U pleit wat public health betreft voor meer gezondheidspromotie.
“We weten dat we heel wat kwalen kunnen voorkomen indien we sterk zouden inzetten op alles wat gezondheidsbevorderend is.  Ik denk aan voeding en beweging, een gezonde slaap, het tegengaan van stress op het werk. Het zijn domeinen die we sterker kunnen inzetten in de preventie. We kunnen mensen nog beter responsabiliseren door breder te kijken dan het individu en door in te spelen op de sociale omgevingen (scholen, werk, vrijetijd) die bepaalde goede leefgewoonten kunnen bevorderen. Dat zal ook bijdragen tot het  mentale welzijn. De voormalige Vlaams  bouwmeester Leo Van Broeck heeft er terecht vaak op gewezen dat de lintbebouwing in Vlaanderen negatief is voor een wijk- of buurtgerichte aanpak in de zorg. Als je in een wijk woont, heb je meer toevallige contacten en is de organisatie van zorg makkelijker. Mensen centraal stellen bij het ruimtelijk ontwerp van buurten, het uittekenen en implementeren van een inclusive design, en andere dergelijke praktijken zullen dus bijdragen tot public health. Pas dan denken we over gezondheid in een bredere betekenis dan het louter fysieke: positieve gezondheid.”

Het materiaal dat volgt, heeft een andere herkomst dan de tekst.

(** Deleting the entry of a key takes its value out of the count. *)
Lemma count_dict_del (f : addr -> bool) (d : dict addr) (k : string) (v : addr) :
  dict_get d k = Some v ->
  (List.length (List.filter f (dict_values (dict_del d k))) + (if f v then 1 else 0)
   = List.length (List.filter f (dict_values d)))%nat.
Proof.
  induction d as [|[k0 v0] d IH]; simpl; [discriminate|].
  destruct (String.eqb k k0).
  - intros [= ->]. destruct (f v); simpl; lia.
  - intros H. specialize (IH H). simpl. destruct (f v0); simpl; lia.
Qed.

(** X12. [remove_member] never gives borrowed books back.  When a registered
    member who holds an ISBN is removed, the book's copies stay as they are,
    so the per-ISBN total (copies plus registered holders) drops by one: the
    copy the member held is lost to the catalogue. *)
Theorem remove_member_loses_loans
  (w : World) (member_id isbn : string) (member book : addr) :
  get_member w member_id = Some member ->
  get_book w isbn = Some book ->
  Member.has_book (member_obj w member) isbn = true ->
  snd (remove_member w member_id) = true
  /\ Book.copies (book_obj (fst (remove_member w member_id)) book)
     = Book.copies (book_obj w book)
  /\ S (holders (fst (remove_member w member_id)) isbn) = holders w isbn
  /\ (forall total, total_copies w isbn = Some total ->
        total_copies (fst (remove_member w member_id)) isbn = Some (total - 1)).
Proof.
  intros Hm Hb Hh. unfold get_member in Hm.
  assert (Hholders : S (holders (fst (remove_member w member_id)) isbn) = holders w isbn).
  { unfold remove_member. rewrite Hm. cbn [fst]. unfold holders, list_members.
    cbn [lib set_lib members member_obj].
    pose proof (count_dict_del (fun m => Member.has_book (member_obj w m) isbn)
                  (members (lib w)) member_id member Hm) as Hcount.
    cbv beta in Hcount. rewrite Hh in Hcount. lia. }
  assert (Hcopies : Book.copies (book_obj (fst (remove_member w member_id)) book)
                    = Book.copies (book_obj w book)).
  { unfold remove_member. now rewrite Hm. }
  assert (Hbook : get_book (fst (remove_member w member_id)) isbn = Some book).
  { unfold remove_member. now rewrite Hm. }
  split; [unfold remove_member; now rewrite Hm|].
  split; [exact Hcopies|]. split; [exact Hholders|].
  intros total. unfold total_copies. rewrite Hb, Hbook, Hcopies.
  intros [= <-]. f_equal. lia.
Qed.

(** X12 on the sample catalogue: the member borrows ISBN 123 and is removed;
    the total for the ISBN goes from two to one. *)
Lemma remove_member_loses_loans_sample :
  total_copies (fst (issue_book sample_world "123" 0%nat)) "123" = Some 2
  /\ total_copies
       (fst (remove_member (fst (issue_book sample_world "123" 0%nat)) "M1")) "123"
     = Some (2 - 1).
Proof.
  assert (Hm : get_member (fst (issue_book sample_world "123" 0%nat)) "M1" = Some 0%nat)
    by reflexivity.
  assert (Hb : get_book (fst (issue_book sample_world "123" 0%nat)) "123" = Some 0%nat)
    by reflexivity.
  assert (Hh : Member.has_book
                 (member_obj (fst (issue_book sample_world "123" 0%nat)) 0%nat) "123"
               = true) by reflexivity.
  destruct (remove_member_loses_loans (fst (issue_book sample_world "123" 0%nat))
              "M1" "123" 0%nat 0%nat Hm Hb Hh) as (_ & _ & _ & Htotal).
  split; [reflexivity|]. apply Htotal. reflexivity.
Defined.

(** ** More on search *)

Lemma search_by_title_filter (w : World) (query : string) :
  query <> EmptyString ->
  search_by_title w query
  = List.filter
      (fun book => str_contains (lower (Book.title (book_obj w book))) (lower query))
      (list_books w).
Proof.
  intros Hne. unfold search_by_title.
  destruct query as [|c q]; [contradiction|]. cbn [str_truthy negb].
  apply collect_loop_filter.
Qed.

Lemma search_by_author_filter (w : World) (query : string) :
  query <> EmptyString ->
  search_by_author w query
  = List.filter
      (fun book => str_contains (lower (Book.author (book_obj w book))) (lower query))
      (list_books w).
Proof.
  intros Hne. unfold search_by_author.
  destruct query as [|c q]; [contradiction|]. cbn [str_truthy negb].
  apply collect_loop_filter.
Qed.



Lemma obj_in_In (l : list addr) (x : addr) : obj_in l x = true <-> In x l.
Proof.
  unfold obj_in. rewrite List.existsb_exists. split.
  - intros (y & Hy & He). apply Nat.eqb_eq in He. now subst.
  - intros H. exists x. split; [assumption | apply Nat.eqb_refl].
Qed.

(** The loop that appends what is not yet in the results. *)
Lemma append_new_In (l acc : list addr) (x : addr) :
  In x (List.fold_left
          (fun results book =>
             if negb (obj_in results book) then (results ++ [book])%list else results)
          l acc)
  <-> In x acc \/ In x l.
Proof.
  revert acc. induction l as [|b l IH]; intros acc; simpl; [tauto|].
  rewrite IH. destruct (obj_in acc b) eqn:E; cbn [negb].
  - apply obj_in_In in E. split; [tauto|]. intros [H|[->|H]]; tauto.
  - rewrite List.in_app_iff. simpl. tauto.
Qed.

Lemma NoDup_snoc_addr (l : list addr) (x : addr) :
  List.NoDup l -> ~ In x l -> List.NoDup (l ++ [x])%list.
Proof.
  induction 1 as [|y l Hy Hl IH]; intros Hx; simpl.
  - constructor; [intros []|constructor].
  - constructor.
    + rewrite List.in_app_iff. intros [H|[->|[]]]; [contradiction|].
      apply Hx. now left.
    + apply IH. intros H. apply Hx. now right.
Qed.

Lemma append_new_NoDup (l acc : list addr) :
  List.NoDup acc ->
  List.NoDup (List.fold_left
                (fun results book =>
                   if negb (obj_in results book) then (results ++ [book])%list
                   else results)
                l acc).
Proof.
  revert acc. induction l as [|b l IH]; intros acc Hnd; simpl; [assumption|].
  apply IH. destruct (obj_in acc b) eqn:E; cbn [negb]; [assumption|].
  apply NoDup_snoc_addr; [assumption|]. intros H. apply obj_in_In in H. congruence.
Qed.

Lemma append_new_fresh (l acc : list addr) :
  List.NoDup (acc ++ l)%list ->
  List.fold_left
    (fun results book =>
       if negb (obj_in results book) then (results ++ [book])%list else results)
    l acc
  = (acc ++ l)%list.
Proof.
  revert acc. induction l as [|b l IH]; intros acc Hnd; simpl.
  - now rewrite List.app_nil_r.
  - assert (Hb : obj_in acc b = false).
    { destruct (obj_in acc b) eqn:E; [|reflexivity]. apply obj_in_In in E.
      apply List.NoDup_remove_2 in Hnd. exfalso. apply Hnd.
      apply List.in_or_app. now left. }
    rewrite Hb. cbn [negb]. rewrite IH; rewrite <- List.app_assoc; [reflexivity|].
    exact Hnd.
Qed.

Lemma append_new_prefix (l acc : list addr) :
  exists rest,
    List.fold_left
      (fun results book =>
         if negb (obj_in results book) then (results ++ [book])%list else results)
      l acc
    = (acc ++ rest)%list.
Proof.
  revert acc. induction l as [|b l IH]; intros acc; simpl.
  - exists []. now rewrite List.app_nil_r.
  - destruct (negb (obj_in acc b)); [|apply IH].
    destruct (IH (acc ++ [b])%list) as (rest & ->). exists (b :: rest).
    now rewrite <- List.app_assoc.
Qed.

Lemma search_books_all_unfold (w : World) (query : string) :
  query <> EmptyString ->
  search_books w query "all"
  = let results :=
      List.fold_left
        (fun results book =>
           if negb (obj_in results book) then (results ++ [book])%list else results)
        (search_by_author w query) (search_by_title w query) in
    match get_book w query with
    | Some isbn_result =>
        if negb (obj_in results isbn_result)
        then (results ++ [isbn_result])%list else results
    | None => results
    end.
Proof.
  intros Hne. unfold search_books, search_by_isbn.
  destruct query as [|c q]; [contradiction|]. reflexivity.
Qed.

“Voor de toekomst geloof ik in transdisciplinaire modellen waarbij we kennis en praktijk met elkaar in verbinding brengen. Ik pleit ook voor meer focus op implementatie-onderzoek dat bijdraagt tot inzicht in hoe we noodzakelijke innovaties vaste voet aan de grond kunnen laten krijgen. Dat zal bijdragen tot een verbetering van de kwaliteit van leven en de kwaliteit van zorg voor de hele bevolking.”